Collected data
* * * *
(** X10: [Connect] succeeds exactly when the key file is read and parsed,
    the dial succeeds and the request gets a positive reply of exactly four
    bytes; it closes the connection exactly when it fails after the dial;
    and it starts the monitor exactly when it succeeds. *)
Theorem X10_Connect_closes_on_failure (c : ClientConfig) (env : ClientEnv) :
  let r := (Connect c env).1 in
  let calls := (Connect c env).2 in
  ((∃ port, r = inr port) ↔
   is_Some (key_file env) ∧ key_parses env = true ∧
   dial_succeeds env = true ∧
   ∃ reply, request_result env = Some (true, reply) ∧ length reply = 4%nat) ∧
  (conn_Close ∈ calls ↔
   (∃ e, r = inl e) ∧ is_Some (key_file env) ∧ key_parses env = true ∧
   dial_succeeds env = true) ∧
  (go_monitorConnection ∈ calls ↔ ∃ port, r = inr port).
Proof.
  intros r calls. subst r calls. unfold Connect.
  destruct env as [[key|] parses dials result]; simpl.
  2:{ split; [|split].
      - split; [by intros [? ?]|]. by intros [[? ?] _].
      - split; [absent_call|]. by intros (_ & [? ?] & _).
      - split; [absent_call|by intros [? ?]]. }
  destruct parses; simpl.
  2:{ split; [|split].
      - split; [by intros [? ?]|]. by intros (_ & ? & _).
      - split; [absent_call|]. by intros (_ & _ & ? & _).
      - split; [absent_call|by intros [? ?]]. }
  destruct dials; simpl.
  2:{ split; [|split].
      - split; [by intros [? ?]|]. by intros (_ & _ & ? & _).
      - split; [absent_call|]. by intros (_ & _ & _ & ?).
      - split; [absent_call|by intros [? ?]]. }
  destruct result as [[[] reply]|]; simpl.
  - destruct (length reply =? 4)%nat eqn:Hlen; simpl.
    + apply Nat.eqb_eq in Hlen. split; [|split].
      * split; [|by eexists]. intros _. repeat split; eauto.
      * split; [absent_call|]. by intros ([? ?] & _).
      * split; [by eexists|]. intros _. present_call.
    + apply Nat.eqb_neq in Hlen. split; [|split].
      * split; [by intros [? ?]|].
        intros (_ & _ & _ & reply' & [= <-] & ?). done.
      * split; [|intros _; present_call].
        intros _. repeat split; eauto.
      * split; [absent_call|by intros [? ?]].
  - split; [|split].
    + split; [by intros [? ?]|]. by intros (_ & _ & _ & reply' & [= ] & _).
    + split; [|intros _; present_call].
      intros _. repeat split; eauto.
    + split; [absent_call|by intros [? ?]].
  - split; [|split].
    + split; [by intros [? ?]|]. by intros (_ & _ & _ & reply' & [= ] & _).
    + split; [|intros _; present_call].
      intros _. repeat split; eauto.
    + split; [absent_call|by intros [? ?]].
Qed.

(** ** The clean-up, whatever the order of the visits *)

Lemma cleanup_visit_comm (username : string) (s : SSHServer URL)
    (x y : string * string) :
  cleanup_visit username (cleanup_visit username s x) y
  = cleanup_visit username (cleanup_visit username s y) x.
Proof.
  unfold cleanup_visit.
  destruct (HasPrefix x.1 _), (HasPrefix y.1 _); simpl; try done.
  f_equal; [apply RemoveRoute_comm | apply delete_delete].
Qed.
(** * Vitest extension for VS Code: the activation wiring of [extension.ts]

    [extension.ts] is the entry point of the extension.  It owns no
    algorithm: it probes the workspace and the runner, creates the test
    controller and hands closures to the editor (handlers of the controller,
    commands, run profiles, document listeners, a reactive effect and
    disposables).  The development below embeds that file:

    - the editor side is a record [Host] of what has been registered;
    - closures are first-order values (one constructor per closure of the
      source, carrying the variables it captures) together with the
      function that runs their body;
    - calls into the collaborators of the file (discoverer, watcher,
      status bar, output channel, message boxes, ...) are recorded, in
      order, as a list of [Effect]s;
    - [activate] and its helpers are written in a small state-and-output
      monad [M] over [Host] and that list. *)

From Stdlib Require Import String List Bool.
Import ListNotations.
Local Open Scope string_scope.
Local Open Scope list_scope.

Set Implicit Arguments.

(** ** Values exchanged with the editor and the collaborators *)

(** [{ cmd: string; args: string[] }] *)
Record Cmd := mkCmd { cmd : string; args : list string }.

(** The object stored under [vitest.nodeEnv]. *)
Definition NodeEnv := list (string * string).

(** A text document, identified by its uri. *)
Definition Document := string.

Record TextEditor := mkEditor { document : Document }.

(** [vscode.TextDocumentChangeEvent]; only [e.document] is read. *)
Record TextDocumentChangeEvent := mkChange { ev_document : Document }.

(** A test item of the tree, identified by its id. *)
Definition TestItem := string.

Record TestRunRequest := mkRequest { include : option (list TestItem) }.

Inductive CancellationToken := Token.

(** The controller returned by [vscode.tests.createTestController]. *)
Record TestController := mkCtrl { ctrl_id : string; ctrl_label : string }.

(** [new TestFileDiscoverer()]: the file creates exactly one. *)
Inductive TestFileDiscoverer := NewTestFileDiscoverer.

(** The object returned by [TestWatcher.create], known by its arguments. *)
Record TestWatcher := mkWatcher {
  watcher_ctrl : TestController;
  watcher_discoverer : TestFileDiscoverer;
  watcher_cmd : Cmd }.

(** [new StatusBarItem()]. *)
Inductive StatusBarItem := NewStatusBarItem.

(** The value of [testWatcher.testStatus]; its shape is declared in
    [watch.ts] and this file only passes it on. *)
Inductive TestStatus := Status (summary : nat).

(** The three refs of the watcher read by the status-bar effect. *)
Record WatcherState := mkState {
  isRunning : bool;
  isWatching : bool;
  testStatus : TestStatus }.

(** What [WEAKMAP_TEST_DATA] associates with an item; the source only asks
    whether it is a [TestFile]. *)
Inductive TestData :=
| TestFile (path : string)
| OtherTestData (name : string).
(** * Toaster: incremental failure injection

    A shallow embedding of [src/toaster.c] (the failure budget and the run
    driver) and of the [TEST]/[CHECK] macros of [toaster.h], with the
    properties of the budget counter and of the sweep proved about it.

    The counter [gcnt], the flag [gset] and the loop index [i] are C [int]s.
    They are modelled as [Z] restricted to 32 bits; [--gcnt] and [++i] are
    written with the two's-complement wrap-around the compiled code performs
    at the ends of the range (ISO C leaves that overflow undefined).  The
    logging macros only print and are left out. *)

From Stdlib Require Import ZArith List Bool Lia.
From Stdlib Require String.
Import ListNotations.
Open Scope Z_scope.

(** ** C [int] *)

Module Int.

Definition INT_MIN : Z := -2147483648.
Definition INT_MAX : Z := 2147483647.

Definition in_range (z : Z) : Prop := INT_MIN <= z <= INT_MAX.

(** The value an [int] holds after an arithmetic result [z]. *)
Definition wrap (z : Z) : Z := (z + 2147483648) mod 4294967296 - 2147483648.

End Int.

Import Int.

(** ** The budget: [static int gcnt; static int gset;] *)

Record toaster : Type := mkToaster { gcnt : Z; gset : Z }.

(** Static storage is zero-initialised: the budget starts disarmed. *)
Definition toaster_init : toaster := mkToaster 0 0.

(** [if(gset && --gcnt < 0) return -1; return 0;]  The decrement happens
    only when [gset] is non-zero ([&&] short-circuits). *)
Definition toaster_check (t : toaster) : Z * toaster :=
  if negb (gset t =? 0) then
    let c := wrap (gcnt t - 1) in
    if c <? 0 then (-1, mkToaster c (gset t)) else (0, mkToaster c (gset t))
  else (0, t).

(** [gcnt = cnt; gset = 1;] *)
Definition toaster_set (cnt : Z) (t : toaster) : toaster := mkToaster cnt 1.

(** [if(gset) return gcnt; return -1;] *)
Definition toaster_get (t : toaster) : Z :=
  if negb (gset t =? 0) then gcnt t else -1.

(** [gcnt = 0; gset = 0;] *)
Definition toaster_end (t : toaster) : toaster := mkToaster 0 0.
(** * PTP-CAD: pretest probability of coronary artery disease

    A shallow embedding of the pure logic of the calculator: [getAgeBand],
    [PTP_TABLE], [calculatePretestProbability], [interpretCAC] and the
    [onCalculate] handler that feeds them from the form fields.

    The repository holds three revisions of that logic.  They share
    [getAgeBand] and [PTP_TABLE] and differ in how much the resolver reports
    and in the CAC buckets:
    - [Script]   : src/script.js, no flags, [interpretCAC] answers null on
                   invalid input, three CAC buckets;
    - [Detailed] : first script of src/unnamed/part_000, flags, age band and
                   percent in the result, four CAC buckets;
    - [Build4]   : second script of src/unnamed/part_000 (build marker
                   CAC-pill-fix-v4), flags, three CAC buckets.

    A JavaScript Number is an IEEE 754 binary64 value: it is modelled by the
    primitive type [float], whose comparisons are specified against
    [SpecFloat] in the library. *)

From Stdlib Require Import ZArith Lia Bool List String Ascii DecimalString.
From Stdlib Require Import Floats.
From Stdlib Require Uint63.
From stdpp Require Import base option gmap strings.

Open Scope string_scope.
Open Scope list_scope.

(** ** JavaScript values *)

Abbreviation number := float.

(** The primitive values the functions receive and hand around. *)
Inductive value : Type :=
| VUndefined
| VNull
| VBool (b : bool)
| VNum (n : number)
| VStr (s : string).

(** Conversions of the language that the scripts call and that are not
    written in the repository: [Number(s)] on a string and the text of a
    Number used as a property key. *)
Class Builtins : Type := {
  StringToNumber : string -> number;
  NumberToString : number -> string
}.

(** Truthiness, as tested by [!v], [v ? a : b] and [&&]. *)
Definition truthy (v : value) : bool :=
  match v with
  | VUndefined | VNull => false
  | VBool b => b
  | VNum n => negb (is_zero n || is_nan n)
  | VStr s => negb (String.eqb s "")
  end.

(** [a === b]. *)
Definition strictEq (a b : value) : bool :=
  match a, b with
  | VUndefined, VUndefined => true
  | VNull, VNull => true
  | VBool x, VBool y => Bool.eqb x y
  | VNum x, VNum y => (x =? y)%float
  | VStr x, VStr y => String.eqb x y
  | _, _ => false
  end.

(** SameValueZero, the comparison of [Array.prototype.includes]. *)
Definition sameValueZero (a b : value) : bool :=
  match a, b with
  | VNum x, VNum y => (x =? y)%float || (is_nan x && is_nan y)
  | _, _ => strictEq a b
  end.

Definition includes (arr : list value) (v : value) : bool :=
  existsb (sameValueZero v) arr.

(** [Number.isFinite(v)]: no conversion, anything but a Number is refused. *)
Definition Number_isFinite (v : value) : bool :=
  match v with
  | VNum n => is_finite n
  | _ => false
  end.

Section Conversions.
Context `{Builtins}.

(** [Number(v)]. *)
Definition Number (v : value) : number :=
  match v with
  | VUndefined => nan
  | VNull => zero
  | VBool true => one
  | VBool false => zero
  | VNum n => n
  | VStr s => StringToNumber s
  end.

(** The property key that [obj[v]] uses. *)
Definition ToPropertyKey (v : value) : string :=
  match v with
  | VUndefined => "undefined"
  | VNull => "null"
  | VBool true => "true"
  | VBool false => "false"
  | VNum n => NumberToString n
  | VStr s => s
  end.

End Conversions.

(** Decimal text of an integer, as a template literal prints it. *)
Definition decimal (z : Z) : string := NilZero.string_of_int (Z.to_int z).

(** The finite values of the specification of binary64: the zeros and the
    finite constructor. *)
Definition SFfinite (x : spec_float) : bool :=
  match x with
  | S754_zero _ | S754_finite _ _ _ => true
  | S754_infinity _ | S754_nan => false
  end.

(** ** Flags *)

Record flag : Type := Flag { level : string; msg : string }.

(** [f => f.level === "bad"]. *)
Definition isBad (f : flag) : bool := String.eqb (level f) "bad".

(** ** Age bands (the same text in the three scripts) *)

Definition getAgeBand (ageYears : value) : value :=
  match ageYears with
  | VNum a =>
      if negb (is_finite a) then VNull
      else if (a <? 30)%float then VStr "lt30"
      else if (a <=? 39)%float then VStr "30-39"
      else if (a <=? 49)%float then VStr "40-49"
      else if (a <=? 59)%float then VStr "50-59"
      else if (a <=? 69)%float then VStr "60-69"
      else VStr "70+"
  | _ => VNull
  end.

(** The five keys of a table row, in the order [getAgeBand] tests them. *)
Definition tableBands : list string := ["30-39"; "40-49"; "50-59"; "60-69"; "70+"].

(** ** The probability table (the same literal in the three scripts)

    [table[symptom][sex][ageBand] = ptpPercent].  The entries are integer
    literals, kept as integers. *)

Abbreviation Table := (gmap string (gmap string (gmap string Z))).

Definition PTP_TABLE : Table :=
  list_to_map [
    ("chestPain", list_to_map [
       ("men",   list_to_map [("30-39", 4); ("40-49", 22); ("50-59", 32); ("60-69", 44); ("70+", 52)]);
       ("women", list_to_map [("30-39", 5); ("40-49", 10); ("50-59", 13); ("60-69", 16); ("70+", 27)])]);
    ("dyspnea", list_to_map [
       ("men",   list_to_map [("30-39", 0); ("40-49", 12); ("50-59", 20); ("60-69", 27); ("70+", 32)]);
       ("women", list_to_map [("30-39", 3); ("40-49", 3); ("50-59", 9); ("60-69", 14); ("70+", 12)])])
  ]%Z.

Section Lookup.
Context `{Builtins}.

(** [T?.[symptom]?.[sex]?.[ageBand]] on the own properties of the table;
    [None] is undefined.  The two scripts of part_000 get here with listed
    keys only.  script.js gets here with any truthy [sex] and [symptom]: a key
    that names a member inherited from Object.prototype (such as "toString")
    is looked up there by the language and is outside this model. *)
Definition lookupPTP (T : Table) (symptom sex ageBand : value) : option Z :=
  by_sex ← T !! ToPropertyKey symptom;
  by_band ← by_sex !! ToPropertyKey sex;
  by_band !! ToPropertyKey ageBand.

End Lookup.

Definition sexes : list value := [VStr "men"; VStr "women"].
Definition symptoms : list value := [VStr "chestPain"; VStr "dyspnea"].

(** [ptp <= 15 ? "low" : "intermediateHigh"]. *)
Definition categoryOf (ptp : Z) : string :=
  if (ptp <=? 15)%Z then "low" else "intermediateHigh".

(** [`≤${ptp}%`]. *)
Definition displayOf (ptp : Z) : string := ("≤" ++ decimal ptp ++ "%")%string.

(** The values of the form fields, read by [onCalculate]. *)
Record form : Type := Form {
  age_value : string;
  sex_value : string;
  symptom_value : string;
  cac_value : string
}.

(** ** Text

    Text is a sequence of bytes here (UTF-8).  The scripts replace and test
    ASCII characters only, which are single bytes in it. *)

(** The double quote character. *)
Definition dq : string := String "034"%char "".
(** Zip truncation when the shortest sequence is not empty: one result
    and one work item per zipped tuple, as many as the shortest sequence
    has elements; nothing else is ever handed to [fn]. *)
Lemma run_parallel_zip_truncation fn seqs :
  zip seqs <> [] ->
  (forall tup, In tup (zip seqs) -> returns (fn tup)) ->
  exists results p,
    run_parallel cpu_count cost fn seqs None None = (Return results, Some p) /\
    length results = length (zip seqs) /\
    (forall s, In s seqs -> length results <= length s) /\
    (exists s, In s seqs /\ length s = length results) /\
    map (@fut_args V R) (_work p) = zip seqs.
Proof.
  intros Hz Hret.
  assert (Hne : seqs <> []) by (intros ->; now apply Hz).
  assert (Hlen : 0 < length (zip seqs)).
  { destruct (zip seqs); [congruence | simpl; lia]. }
  destruct (@run_parallel_created V R py cpu_count cost fn seqs None
              (Z.of_nat (length (zip seqs))))
    as (p1 & r & p2 & _ & _ & _ & _ & Heq); [lia|].
  rewrite <- (@run_parallel_default V R py cpu_count cost fn seqs None Hne)
    in Heq.
  pose proof (run_parallel_gathers _ _ _ _ _ Heq) as Hr.
  destruct (gather_returns_all fn (zip seqs) Hret) as (rs & H2 & Hg).
  rewrite Hg in Hr. subst r.
  eexists rs, _. split; [exact Heq|].
  assert (Hrs : length rs = length (zip seqs))
    by (symmetry; exact (Forall2_length H2)).
  rewrite Hrs. split; [reflexivity|].
  split; [intros s Hs; now apply length_zip_le|].
  split; [now apply length_zip_attained|].
  destruct (run_parallel_inv _ _ _ _ _ _ Heq)
    as (_ & p1' & _ & _ & _ & Hq' & _ & _ & _ & _ & Hsame).
  transitivity (map (fun x : list V * outcome R * nat * nat =>
                       fst (fst (fst x)))
                    (map (@submitted_as V R)
                         (_work (snd (thread_pool_shutdown true false p2))))).
  - rewrite map_map. reflexivity.
  - rewrite Hsame, map_map. simpl.
    exact (proj1 (proj2 (queued_outcomes Hq'))).
Qed.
* * * *
**AIM OF THE EXERCISE:** In the data above, start at the line that has "let c := wrap (gcnt t - 1) in", stop after the line that has "percent in the", and print every line in between exactly as it stands.

**TASK RESPONSE:**
    let c := wrap (gcnt t - 1) in
    if c <? 0 then (-1, mkToaster c (gset t)) else (0, mkToaster c (gset t))
  else (0, t).

(** [gcnt = cnt; gset = 1;] *)
Definition toaster_set (cnt : Z) (t : toaster) : toaster := mkToaster cnt 1.

(** [if(gset) return gcnt; return -1;] *)
Definition toaster_get (t : toaster) : Z :=
  if negb (gset t =? 0) then gcnt t else -1.

(** [gcnt = 0; gset = 0;] *)
Definition toaster_end (t : toaster) : toaster := mkToaster 0 0.
(** * PTP-CAD: pretest probability of coronary artery disease

    A shallow embedding of the pure logic of the calculator: [getAgeBand],
    [PTP_TABLE], [calculatePretestProbability], [interpretCAC] and the
    [onCalculate] handler that feeds them from the form fields.

    The repository holds three revisions of that logic.  They share
    [getAgeBand] and [PTP_TABLE] and differ in how much the resolver reports
    and in the CAC buckets:
    - [Script]   : src/script.js, no flags, [interpretCAC] answers null on
                   invalid input, three CAC buckets;
    - [Detailed] : first script of src/unnamed/part_000, flags, age band and
                   percent in the result, four CAC buckets;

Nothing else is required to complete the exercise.